Collected data entries:
Lemma resting_rests s : resting s -> rests Ec (seen Ec s) s.
Proof. unfold resting, rests, stands. intros <-. rewrite set_phase_same. apply passes_refl. Qed.

Lemma rests_resting w s : rests Ec w s -> resting s.
Proof. intros H. exact (passes_phase _ _ _ H). Qed.

Lemma flows_resting s s' : resting s -> flows Ec s s' -> resting s'.
Proof. intros H Hf. unfold resting. by rewrite (passes_phase _ _ _ Hf). Qed.

(** What fetching did to the events: nothing but wait for them to come, or the
    oldest of them was taken. *)
Definition fetched (QueryCode : Z) (w w' : ec_view) : Prop :=
  if QueryCode =? 0 then passes ec_plain w w' /\ (ew_Pending w' <> [] -> ew_Edge w' = true)
  else exists w1 rest, passes ec_plain w w1 /\ ew_Pending w1 = QueryCode :: rest /\
         passes ec_plain (ew_set_Pending rest w1) w'.

Lemma passes_pending w w' : ew_Pending w = [] -> passes ec_plain w w' -> ew_Pending w' <> [] -> ew_Edge w' = true.
Proof.
  intros H0 [_ _ (l & E1 & _ & ->)] Hn. rewrite H0 in E1. simpl in E1.
  rewrite bool_decide_eq_true_2; [by rewrite orb_true_r|]. split; [done|congruence].
Qed.

Lemma send_query_spec s ok s' : resting s -> EcPrompt L ->
  send_step Ec (ec_ControlPort Ec) UACPINT_EC_COMMAND_QUERY s = (ok, s') ->
  ok = true /\ exists h1, let w1 := ec_see h1 in passes ec_plain (seen Ec s) w1 /\
    match ew_Pending w1 with
    | [] => stands Ec (ew_set_Phase (AnswersQuery 0) w1) s'
    | q :: rest => stands Ec (ew_set_Phase (AnswersQuery q) (ew_set_Pending rest w1)) s'
    end.
Proof.
  intros Hi HP. unfold send_step. destruct (UacpiNtEcWaitInputEmpty Ec s) as [b s1] eqn:E. intros [= <- <-].
  apply (wait_input_spec Ec) in E as (Hf & He & Hb). rewrite (Hb (ec_prompt _)) in *. split; [done|].
  exists (ps_Hw s1). split; [done|].
  exact (ec_command_law (ps_Hw s1) UACPINT_EC_COMMAND_QUERY _ eq_refl (He eq_refl) (flows_resting _ _ Hi Hf)).
Qed.

Lemma unlock_flows n s : flows Ec s (UacpiNtEcUnlockGlobal Ec n (ExReleaseFastMutex s)).
Proof. unfold flows, UacpiNtEcUnlockGlobal. destruct (ec_GlobalLock Ec); [apply ec_release_law|apply passes_refl]. Qed.

Lemma query_codes_positive q rest h : ew_Pending (ec_see (EcLaws := L) h) = q :: rest -> 1 <= q < 256.
Proof. intros E. pose proof (ec_codes h) as H. rewrite E in H. by inversion H. Qed.

Lemma fetch_query_spec q s s' : resting s -> EcPrompt L -> UacpiNtEcFetchQuery Ec s = (q, s') ->
  resting s' /\ fetched q (seen Ec s) (seen Ec s').
Proof.
  intros Hi HP. rewrite fetch_query_steps.
  destruct (UacpiNtEcLockGlobal Ec s) as [ [ok n] s1] eqn:E1.
  apply (lock_global_spec _ (seen Ec s)) in E1 as [H1 Hl]; [|by apply resting_rests].
  rewrite (Hl HP). simpl negb. cbv iota. clear Hl.
  unfold rests, stands in H1. rewrite <- Hi, set_phase_same in H1.
  destruct (UacpiNtEcReadStatus Ec _) as [v s2] eqn:E2. apply read_status_law in E2.
  destruct (ec_status_law _ _ _ E2) as (_ & _ & Hsci & H2 & _). change (ps_Hw (ExAcquireFastMutex s1)) with (ps_Hw s1) in *.
  fold (seen Ec s1) (seen Ec s2) in *. rewrite Hsci. pose proof (passes_trans _ _ _ _ H1 H2) as H12.
  assert (resting s2) as Hi2 by (by eapply flows_resting).
  case_bool_decide as Hp; cbn [negb]; cbv iota.
  - intros [= <- <-]. pose proof (passes_trans _ _ _ _ H2 (unlock_flows n s2)) as H3.
    pose proof (passes_trans _ _ _ _ H1 H3) as H4.
    split; [exact (flows_resting _ _ Hi H4)|]. split; [done|]. by apply (passes_pending (seen Ec s1)).
  - unfold then_send. destruct (send_step Ec _ _ s2) as [b s3] eqn:E3.
    destruct (send_query_spec _ _ _ Hi2 HP E3) as (-> & h1 & Hw1 & Hst).
    set (w1 := ec_see h1) in *. destruct (ew_Pending w1) as [|q0 rest] eqn:Eq.
    { destruct (passes_events _ _ _ H2) as (l2 & El2 & _). destruct (passes_events _ _ _ Hw1) as (l3 & El3 & _).
      rewrite Eq, El2 in El3. symmetry in El3. apply app_eq_nil in El3 as [El3 _]. apply app_eq_nil in El3 as [El3 _]. done. }
    simpl. destruct (take_step Ec s3) as [o s4] eqn:E4. destruct (take_spec _ _ _ _ _ Hst E4) as [H4 Hs4].
    destruct (Hs4 (ec_prompt _) eq_refl) as [q1 ->]. destruct (H4 q1 eq_refl) as [Hr Hq]. simpl in Hq. subst q1.
    intros [= <- <-]. simpl default.
    assert (passes ec_plain (ew_set_Pending rest w1) (seen Ec (UacpiNtEcUnlockGlobal Ec n (ExReleaseFastMutex s4)))) as H5.
    { etransitivity; [|apply unlock_flows].
      unfold stands in Hr. rewrite set_phase_twice in Hr.
      replace (ew_set_Pending rest w1) with (ew_set_Phase Idle (ew_set_Pending rest w1)); [exact Hr|].
      pose proof (passes_phase _ _ _ Hw1) as Hph. rewrite Hi2 in Hph. destruct w1. simpl in Hph. by subst. }
    pose proof (query_codes_positive _ _ _ Eq) as Hq0.
    split.
    + unfold resting. rewrite (passes_phase _ _ _ H5). simpl. by rewrite (passes_phase _ _ _ Hw1).
    + unfold fetched. destruct (q0 =? 0) eqn:E0; bool_prop; [lia|]. exists w1, rest. split; [by etransitivity|]. done.
Qed.
End Queries.

(** ** Runs of bytes in the controller *)

Fixpoint ew_loads (a : Z) (n : nat) (w : ec_view) : list Z :=
  match n with O => [] | S n => ew_Memory w a :: ew_loads (a + 1) n w end.

Fixpoint ew_stores (a : Z) (l : list Z) (w : ec_view) : ec_view :=
  match l with [] => w | v :: l => ew_stores (a + 1) l (ew_store a v w) end.

Lemma length_ew_loads a n w : length (ew_loads a n w) = n.
Proof. revert a. induction n as [|n IH]; intros a; simpl; [done|]. by rewrite IH. Qed.

Lemma ew_stores_memory a l w x :
  ew_Memory (ew_stores a l w) x =
    if (a <=? x) && (x <? a + Z.of_nat (length l)) then default 0 (l !! Z.to_nat (x - a)) else ew_Memory w x.
Proof.
  revert a w. induction l as [|v l IH]; intros a w.
  - cbn [length Z.of_nat ew_stores]. rewrite Z.add_0_r.
    destruct (a <=? x) eqn:E1, (x <? a) eqn:E2; bool_prop; simpl; try done; lia.
  - cbn [ew_stores length]. rewrite IH. cbn [ew_store ew_Memory].
    destruct (decide (x = a)) as [->|Hn].
    + rewrite Z.eqb_refl, Z.leb_refl, Z.sub_diag. simpl.
      destruct (a + 1 <=? a) eqn:E1; bool_prop; [lia|]. simpl.
      destruct (a <? _) eqn:E2; bool_prop; [done|lia].
    + destruct (x =? a) eqn:E0; bool_prop; [done|].
      destruct (a + 1 <=? x) eqn:E1, (a <=? x) eqn:E3; bool_prop; try lia; try done. simpl.
      replace (a + 1 + Z.of_nat (length l)) with (a + Z.of_nat (S (length l))) by lia.
      destruct (x <? _); [|done]. replace (Z.to_nat (x - a)) with (S (Z.to_nat (x - (a + 1)))) by lia. done.
Qed.

Lemma ew_loads_ext a n w w' : (forall x, a <= x < a + Z.of_nat n -> ew_Memory w x = ew_Memory w' x) ->
  ew_loads a n w = ew_loads a n w'.
Proof.
  revert a. induction n as [|n IH]; intros a H; simpl; [done|]. f_equal; [apply H; lia|]. apply IH. intros. apply H. lia.
Qed.

Lemma ew_loads_app a n m w : ew_loads a (n + m) w = ew_loads a n w ++ ew_loads (a + Z.of_nat n) m w.
Proof.
  revert a. induction n as [|n IH]; intros a; simpl; [by rewrite Z.add_0_r|]. rewrite IH. do 3 f_equal. lia.
Qed.

(** What was stored is loaded. *)
Lemma ew_loads_stores a l w : ew_loads a (length l) (ew_stores a l w) = l.
Proof.
  revert a w. induction l as [|v l IH]; intros a w; [done|]. cbn [length ew_loads ew_stores]. rewrite IH. f_equal.
  rewrite ew_stores_memory. destruct (a + 1 <=? a) eqn:E; bool_prop; [lia|]. simpl. by rewrite Z.eqb_refl.
Qed.

Section Runs.
Context {P : EcPorts} (Ec : UACPINT_EC) {L : ec_laws P Ec}.

(** Addresses that are plain memory of the controller. *)
Definition plain_run (a : Z) (n : nat) : Prop := forall x, a <= x < a + Z.of_nat n -> ec_plain x.

Lemma plain_run_next a n : plain_run a (S n) -> ec_plain a /\ plain_run (a + 1) n.
Proof. intros H. split; [apply H; lia|]. intros x Hx. apply H. lia. Qed.

(** A run loaded byte by byte is in the buffer up to where the loop ended. *)
Lemma transfer_read_spec Offset n Index b w s :
  rests Ec w s -> 0 <= Offset -> 0 <= Index -> Offset + Index + Z.of_nat n <= 256 ->
  Index + Z.of_nat n <= Z.of_nat (length b) -> plain_run (Offset + Index) n ->
  exists k s', transfer n Index Ec false Offset b s =
      Done (Index + Z.of_nat k, take (Z.to_nat Index) b ++ ew_loads (Offset + Index) k w ++ drop (Z.to_nat Index + k) b, s') /\
    (k <= n)%nat /\ (k = n -> rests Ec w s') /\ (EcPrompt L -> k = n).
Proof.
  intros Hw HO. revert Index b s Hw. induction n as [|n IH]; intros Index b s Hw HI HS HL HP; cbn [transfer].
  { exists 0%nat, s. rewrite Z.add_0_r, Nat.add_0_r. simpl. by rewrite take_drop. }
  apply plain_run_next in HP as [Ha HP].
  rewrite u32_small, u8_small by lia.
  destruct (UacpiNtEcReadByte Ec (Offset + Index) s) as [o s1] eqn:E.
  apply (read_byte_spec _ _ w) in E as [Hv Hp]; [|done|unfold is_byte; lia].
  destruct o as [v|].
  2:{ exists 0%nat, s1. rewrite Z.add_0_r, Nat.add_0_r. simpl. rewrite take_drop. split_and!; [done|lia|done|].
      intros HE. destruct (Hp HE). done. }
  destruct (Hv v eq_refl) as (Hw1 & Hval & _). rewrite (Hval Ha). unfold store.
  destruct (decide _) as [Hd|Hd]; [|lia]. cbn [mbind run_bind].
  destruct (IH (Index + 1) (<[Z.to_nat Index := ew_Memory w (Offset + Index)]> b) s1 Hw1)
    as (k & s' & -> & Hk & Hr & HE); [lia|lia|rewrite length_insert; lia|by rewrite Z.add_assoc|].
  exists (S k), s'. rewrite (Z.add_assoc Offset).
  split; [|split_and!; [lia|intros; apply Hr; lia|intros; by rewrite HE] ]. do 2 f_equal. f_equal; [lia|].
  rewrite Z2Nat.inj_add by lia. simpl Z.to_nat. cbn [ew_loads].
  rewrite Nat.add_1_r, (take_S_r _ _ (ew_Memory w (Offset + Index))) by (by apply list_lookup_insert_eq).
  rewrite take_insert_ge, drop_insert_lt by lia. rewrite <- app_assoc. simpl. by rewrite Nat.add_succ_r.
Qed.

Lemma transfer_write_spec Offset n Index b w s :
  rests Ec w s -> 0 <= Offset -> 0 <= Index -> Offset + Index + Z.of_nat n <= 256 ->
  Index + Z.of_nat n <= Z.of_nat (length b) -> Forall is_byte b ->
  exists k s', transfer n Index Ec true Offset b s = Done (Index + Z.of_nat k, b, s') /\ (k <= n)%nat /\
    (k = n -> rests Ec (ew_stores (Offset + Index) (take n (drop (Z.to_nat Index) b)) w) s') /\ (EcPrompt L -> k = n).
Proof.
  intros Hw HO. revert Index w s Hw. induction n as [|n IH]; intros Index w s Hw HI HS HL Hb; cbn [transfer].
  { exists 0%nat, s. rewrite Z.add_0_r. by rewrite take_0. }
  destruct (b !! Z.to_nat Index) as [v|] eqn:Ev; [|apply lookup_ge_None_1 in Ev; lia].
  rewrite (load_in _ _ v) by done. cbn [mbind run_bind]. rewrite u32_small, u8_small by lia.
  destruct (UacpiNtEcWriteByte Ec (Offset + Index) v s) as [ok s1] eqn:E.
  apply (write_byte_spec _ _ _ w) in E as [Hv Hp];
    [|done|unfold is_byte; lia|by apply (Forall_lookup_1 _ _ _ _ Hb Ev)].
  destruct ok.
  2:{ exists 0%nat, s1. rewrite Z.add_0_r. split_and!; [done|lia|done|]. intros HE. by specialize (Hp HE). }
  destruct (IH (Index + 1) (ew_store (Offset + Index) v w) s1 (Hv eq_refl)) as (k & s' & -> & Hk & Hr & HE); [lia..|done|].
  exists (S k), s'. split; [f_equal; f_equal; f_equal; lia|]. split_and!; [lia| |intros; by rewrite HE].
  intros Hkn. specialize (Hr ltac:(lia)). rewrite (drop_S _ v) by done. cbn [firstn ew_stores].
  rewrite Z2Nat.inj_add, Nat.add_1_r, Z.add_assoc in Hr by lia. exact Hr.
Qed.
End Runs.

TASK REQUIREMENTS: Using only the entries above, output the line with "match n with", the line with "destruct (a <=?", and all lines between them, exactly as they stand.

SOLUTION:
  match n with O => [] | S n => ew_Memory w a :: ew_loads (a + 1) n w end.

Fixpoint ew_stores (a : Z) (l : list Z) (w : ec_view) : ec_view :=
  match l with [] => w | v :: l => ew_stores (a + 1) l (ew_store a v w) end.

Lemma length_ew_loads a n w : length (ew_loads a n w) = n.
Proof. revert a. induction n as [|n IH]; intros a; simpl; [done|]. by rewrite IH. Qed.

Lemma ew_stores_memory a l w x :
  ew_Memory (ew_stores a l w) x =
    if (a <=? x) && (x <? a + Z.of_nat (length l)) then default 0 (l !! Z.to_nat (x - a)) else ew_Memory w x.
Proof.
  revert a w. induction l as [|v l IH]; intros a w.
  - cbn [length Z.of_nat ew_stores]. rewrite Z.add_0_r.
    destruct (a <=? x) eqn:E1, (x <? a) eqn:E2; bool_prop; simpl; try done; lia.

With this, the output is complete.